To be able to use the respiration technique it is necessary to monitor
the respiration rate after glucose addition more or less continously
for at least 24 h to be able to determine the additional microbial
respiration with sufficient precision. With the technique developed
here, no special equipment is needed, and the measurements are only
made once. However, it must be emphasized that the kinetics of
thymidine or leucine incorporation after nutrient addition might differ
between different soils (Fig. 2). Thus, it is important to ascertain
that the measurements are not made before the bacteria have increased
their growth rate due to the addition of a limiting substance or after
this effect has disappeared. This probably has to be determined for
each soil studied. The incubation temperature is also important in this aspect, since at a lower incubation temperature after addition of
nutrients to the soil, it will take more time for the bacteria to start
growing. On the other hand, increasing the temperature from ca. 20°C,
as used in the present study, to 25°C would decrease the lag time,
and thus thymidine incorporation measurements could probably be made
only 1 day after adding nutrients in certain soils.

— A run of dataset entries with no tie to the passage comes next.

Lemma inv_exit tbl n ip c p :
  tbl !! c = Some p → live p → is_Some ip → ip ≠ Some c →
  table_inv (TState tbl n ip) → table_inv (TState (exit_tbl c (parent p) ip tbl) n ip).
Proof.
  intros Hc Hl [i0 ->] Hne [Hpid Hd Hpar Ho Hi Hn]; simpl in *.
  assert (Hused : ∀ k q r, (if decide (k = c) then state q = ZOMBIE else state q = state r ∨ live r ∧ live q) →
    tbl !! k = Some r → state q ≠ UNUSED → state r ≠ UNUSED).
  { intros k q r Hs Hr Hu. destruct (decide (k = c)) as [->|]; [simplify_eq; apply Hl|].
    destruct Hs as [<-|[[? _] _]]; done. }
  constructor; simpl; [..|done].
  - intros k q Hq Hs. apply exit_tbl_lookup_inv in Hq as (r & Hr & -> & _ & Hst). eauto.
  - intros k k' q q' Hq Hq' Hs Hs' He.
    apply exit_tbl_lookup_inv in Hq as (r & Hr & Hpq & _ & Hst), Hq' as (r' & Hr' & Hpq' & _ & Hst').
    eapply (Hd k k' r r'); eauto. congruence.
  - intros k q d Hq Hd'. apply exit_tbl_lookup_inv in Hq as (r & Hr & _ & Hpq & Hst). split.
    + case_bool_decide as Hb.
      * destruct (Hpar k r c Hr Hb) as [Hu _]. destruct (decide (k = c)); [congruence|].
        destruct Hst as [->|[_ [? _]]]; done.
      * destruct (Hpar k r d Hr ltac:(congruence)) as [Hu _]. destruct (decide (k = c)); [congruence|].
        destruct Hst as [->|[_ [? _]]]; done.
    + assert (Hdc : d ≠ c) by (case_bool_decide; congruence).
      assert (∃ r', tbl !! d = Some r' ∧ (live r' ∨ state r' = EMBRYO ∧ Some i0 = Some d)) as (r' & Hr' & Hlr).
      { case_bool_decide as Hb; [|apply (Hpar k r d Hr); congruence].
        assert (d = i0) as -> by congruence. destruct (Hi i0 eq_refl) as (r' & Hr' & _ & [?|?]); eauto. }
      destruct (exit_tbl_lookup c (parent p) (Some i0) tbl d r' Hr') as (q' & Hq' & _ & _ & Hs').
      rewrite decide_False in Hs' by done. exists q'. split; [done|].
      destruct Hlr as [Hlr|[Hlr ?]], Hs' as [He|[Hl1 Hl2]]; auto.
      * left. unfold live in *. by rewrite He.
      * right. split; [congruence|done].
  - intros k q Hq Hn'. apply exit_tbl_lookup_inv in Hq as (r & Hr & _ & Hpq & Hst).
    case_bool_decide; [congruence|]. destruct (Ho k r Hr ltac:(congruence)) as [Hs|[Hs|Hs]]; [..|by auto].
    + destruct (decide (k = c)) as [->|]; [simplify_eq; by destruct Hl|]. destruct Hst as [->|[[? _] _]]; auto; done.
    + destruct (decide (k = c)) as [->|]; [simplify_eq; by destruct Hl as (?&?&?)|].
      destruct Hst as [->|[[? [? _]] _]]; auto; done.
  - intros i [= <-]. destruct (Hi i0 eq_refl) as (r & Hr & Hrn & Hlr).
    destruct (exit_tbl_lookup c (parent p) (Some i0) tbl i0 r Hr) as (q & Hq & _ & Hpq & Hs).
    rewrite decide_False in Hs by congruence. exists q. split_and!; [done| |].
    + rewrite Hpq, Hrn. by rewrite bool_decide_eq_false_2.
    + destruct Hlr as [Hlr|Hlr], Hs as [He|[? ?]]; auto; [left|right; congruence].
      unfold live in *. by rewrite He.
Qed.

(** *** The steps that change what an entry is *)

Lemma lookup_alter_cases {A} (f : A → A) i j (l : list A) y :
  alter f i l !! j = Some y ↔
  (i = j ∧ ∃ x, l !! j = Some x ∧ y = f x) ∨ (i ≠ j ∧ l !! j = Some y).
Proof.
  destruct (decide (i = j)) as [->|Hne].
  - rewrite list_lookup_alter_eq. destruct (l !! j); naive_solver.
  - rewrite list_lookup_alter_ne by done. naive_solver.
Qed.
Ltac same_lookup := repeat match goal with
  | H1 : ?l !! ?i = Some ?x, H2 : ?l !! ?i = Some ?y |- _ =>
      assert (x = y) by congruence; subst x; clear H2
  end.
Ltac alter_cases :=
  repeat match goal with
  | H : alter _ _ _ !! _ = Some _ |- _ =>
      apply lookup_alter_cases in H; destruct H as [(? & ? & ? & ->)|[? ?]]
  end; subst; same_lookup; simpl in *.

(** An entry that is not live is nobody's parent, init's apart. *)
Lemma parent_of_live tbl n ip i j p q :
  table_inv (TState tbl n ip) → tbl !! i = Some p → ¬ live p → ip ≠ Some i →
  tbl !! j = Some q → parent q ≠ Some i.
Proof.
  intros Hinv Hi Hl Hip Hj Hp. destruct (inv_parent _ Hinv j q i Hj Hp) as (_ & r & Hr & Hlr).
  simplify_eq/=. naive_solver.
Qed.

Lemma inv_alloc tbl n ip i p :
  tbl !! i = Some p → state p = UNUSED → 0 < n < 2^31 - 1 → table_inv (TState tbl n ip) →
  table_inv (TState (alter (λ p, set_pid n (set_state EMBRYO p)) i tbl) (sint32 (n + 1)) ip).
Proof.
  intros Hi Hs Hn Hinv. rewrite sint32_id by (unfold is_i32; lia).
  pose proof Hinv as [Hpid Hd Hpar Ho Hip Hnx]; simpl in *.
  assert (Hpn : parent p = None).
  { destruct (parent p) as [c|] eqn:E; [|done]. by destruct (Hpar i p c Hi E). }
  assert (Hii : ip ≠ Some i).
  { intros ->. destruct (Hip i eq_refl) as (q & Hq & _ & [[? _]|?]); simplify_eq; congruence. }
  constructor; simpl.
  - intros j q Hj Hu. alter_cases; [lia|]. specialize (Hpid j q ltac:(done) Hu). lia.
  - intros j k q r Hj Hk Hq Hr He. alter_cases; [done|..].
    + specialize (Hpid j q ltac:(done) Hq). lia.
    + specialize (Hpid k r ltac:(done) Hr). lia.
    + by eapply Hd.
  - intros j q c Hj Hc. alter_cases; [congruence|].
    destruct (Hpar j q c ltac:(done) Hc) as (Hu & r & Hr & Hl). split; [done|].
    exists r. rewrite list_lookup_alter_ne; [done|]. intros <-. simplify_eq.
    destruct Hl as [[? _]|[? _]]; congruence.
  - intros j q Hj Hq. alter_cases; [auto|]. by eapply Ho.
  - intros j ->. destruct (Hip j eq_refl) as (q & Hq & ?). exists q.
    rewrite list_lookup_alter_ne by congruence. done.
  - lia.
Qed.

Lemma inv_abort tbl n ip i p :
  tbl !! i = Some p → state p = EMBRYO → parent p = None → ip ≠ Some i →
  table_inv (TState tbl n ip) → table_inv (TState (alter (set_state UNUSED) i tbl) n ip).
Proof.
  intros Hi Hs Hpn Hii Hinv. pose proof Hinv as [Hpid Hd Hpar Ho Hip Hnx]; simpl in *.
  assert (Hno : ∀ j q, tbl !! j = Some q → parent q ≠ Some i).
  { intros j q. apply (parent_of_live tbl n ip i j p); try done. unfold live. naive_solver. }
  constructor; simpl; [..|done].
  - intros j q Hj Hu. alter_cases; [done|eauto].
  - intros j k q r Hj Hk Hq Hr He. alter_cases; try done. by eapply Hd.
  - intros j q c Hj Hc. alter_cases; [congruence|].
    destruct (Hpar j q c ltac:(done) Hc) as (Hu & r & Hr & Hl). split; [done|]. exists r.
    rewrite list_lookup_alter_ne; [done|]. intros <-. by apply (Hno j q).
  - intros j q Hj Hq. alter_cases; [auto|]. by eapply Ho.
  - intros j ->. destruct (Hip j eq_refl) as (q & Hq & ?). exists q.
    rewrite list_lookup_alter_ne by congruence. done.
Qed.

Lemma inv_adopt tbl n ip i p c q :
  tbl !! i = Some p → state p = EMBRYO → parent p = None → ip ≠ Some i →
  tbl !! c = Some q → live q →
  table_inv (TState tbl n ip) → table_inv (TState (alter (set_parent (Some c)) i tbl) n ip).
Proof.
  intros Hi Hs Hpn Hii Hc Hl Hinv. pose proof Hinv as [Hpid Hd Hpar Ho Hip Hnx]; simpl in *.
  assert (Hic : i ≠ c) by (intros ->; simplify_eq; by destruct Hl as (_ & ? & _)).
  assert (Hkeep : ∀ d r, tbl !! d = Some r → (live r ∨ state r = EMBRYO ∧ ip = Some d) →
    ∃ r', alter (set_parent (Some c)) i tbl !! d = Some r' ∧ (live r' ∨ state r' = EMBRYO ∧ ip = Some d)).
  { intros d r Hr Hlr. exists r. rewrite list_lookup_alter_ne; [done|]. intros <-. simplify_eq.
    destruct Hlr as [(_ & ? & _)|[_ ?]]; congruence. }
  constructor; simpl; [..|done].
  - intros j r Hj Hu. alter_cases; eauto.
  - intros j k r r' Hj Hk Hr Hr' He. alter_cases; eauto.
  - intros j r d Hj Hd'. alter_cases; [split; [congruence|injection Hd' as <-; eauto]|].
    destruct (Hpar j r d ltac:(done) Hd') as (Hu & r' & Hr' & Hlr). split; [done|]. by eapply Hkeep.
  - intros j r Hj Hr. alter_cases; eauto.
  - intros j ->. destruct (Hip j eq_refl) as (r & Hr & ?). exists r.
    rewrite list_lookup_alter_ne by congruence. done.
Qed.

Lemma inv_ready tbl n ip i p :
  tbl !! i = Some p → state p = EMBRYO → (parent p ≠ None ∨ ip = Some i) →
  table_inv (TState tbl n ip) → table_inv (TState (alter (set_state RUNNABLE) i tbl) n ip).
Proof.
  intros Hi Hs Hpn Hinv. pose proof Hinv as [Hpid Hd Hpar Ho Hip Hnx]; simpl in *.
  constructor; simpl; [..|done].
  - intros j r Hj Hu. alter_cases; [|eauto]. eapply Hpid; [done|congruence].
  - intros j k r r' Hj Hk Hr Hr' He. alter_cases; eauto using eq_sym.
    + eapply Hd; eauto. congruence.
    + eapply Hd; eauto. congruence.
  - intros j r d Hj Hd'.
    assert (∃ r0, tbl !! j = Some r0 ∧ parent r0 = Some d ∧ (state r0 ≠ UNUSED → state r ≠ UNUSED)) as (r0 & Hr0 & Hp0 & Hu0)
      by (alter_cases; eauto).
    destruct (Hpar j r0 d Hr0 Hp0) as (Hu & r' & Hr' & Hlr). split; [auto|].
    destruct (decide (i = d)) as [->|Hne].
    + exists (set_state RUNNABLE r'). rewrite list_lookup_alter_eq, Hr'. split; [done|].
      left. apply runnable_live.
    + exists r'. by rewrite list_lookup_alter_ne by done.
  - intros j r Hj Hr. alter_cases; [|eauto]. destruct Hpn; [congruence|auto].
  - intros j ->. destruct (Hip j eq_refl) as (r & Hr & ? & ?). destruct (decide (i = j)) as [->|Hne].
    + exists (set_state RUNNABLE r). rewrite list_lookup_alter_eq, Hr. split_and!; try done.
      left. apply runnable_live.
    + exists r. by rewrite list_lookup_alter_ne by done.
Qed.

Lemma inv_reap tbl n ip i p :
  tbl !! i = Some p → state p = ZOMBIE →
  table_inv (TState tbl n ip) → table_inv (TState (alter reaped i tbl) n ip).
Proof.
  intros Hi Hs Hinv. pose proof Hinv as [Hpid Hd Hpar Ho Hip Hnx]; simpl in *.
  assert (Hii : ip ≠ Some i).
  { intros ->. destruct (Hip i eq_refl) as (q & Hq & _ & [(_&_&?)|?]); simplify_eq; congruence. }
  assert (Hno : ∀ j q, tbl !! j = Some q → parent q ≠ Some i).
  { intros j q. apply (parent_of_live tbl n ip i j p); try done. unfold live. naive_solver. }
  constructor; simpl; [..|done].
  - intros j q Hj Hu. alter_cases; [done|eauto].
  - intros j k q r Hj Hk Hq Hr He. alter_cases; try done. by eapply Hd.
  - intros j q c Hj Hc. alter_cases; [done|].
    destruct (Hpar j q c ltac:(done) Hc) as (Hu & r & Hr & Hl). split; [done|]. exists r.
    rewrite list_lookup_alter_ne; [done|]. intros <-. by apply (Hno j q).
  - intros j q Hj Hq. alter_cases; [auto|]. by eapply Ho.
  - intros j ->. destruct (Hip j eq_refl) as (q & Hq & ?). exists q.
    rewrite list_lookup_alter_ne by congruence. done.
Qed.

Lemma inv_set_init tbl n i p :
  tbl !! i = Some p → state p = EMBRYO → parent p = None →
  table_inv (TState tbl n None) → table_inv (TState tbl n (Some i)).
Proof.
  intros Hi Hs Hp [Hpid Hd Hpar Ho Hip Hnx]; simpl in *. constructor; simpl; [done|done|..|done].
  - intros j q c Hj Hc. destruct (Hpar j q c Hj Hc) as (? & r & ? & [?|[_ ?]]); [eauto|done].
  - intros j q Hj Hq. destruct (Ho j q Hj Hq) as [?|[?|?]]; auto. done.
  - intros j [= <-]. eauto.
Qed.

Another problem with the respiration technique is that glucose must
usually be added first in order to detect any limitation due to other
nutrients. In fact, if the nutrient is added alone there is often no
increase in respiration rate (12). This was also the case
with the soils used here, where neither N nor P addition increased soil
respiration rate 1 or 2 days after the addition (unpublished results).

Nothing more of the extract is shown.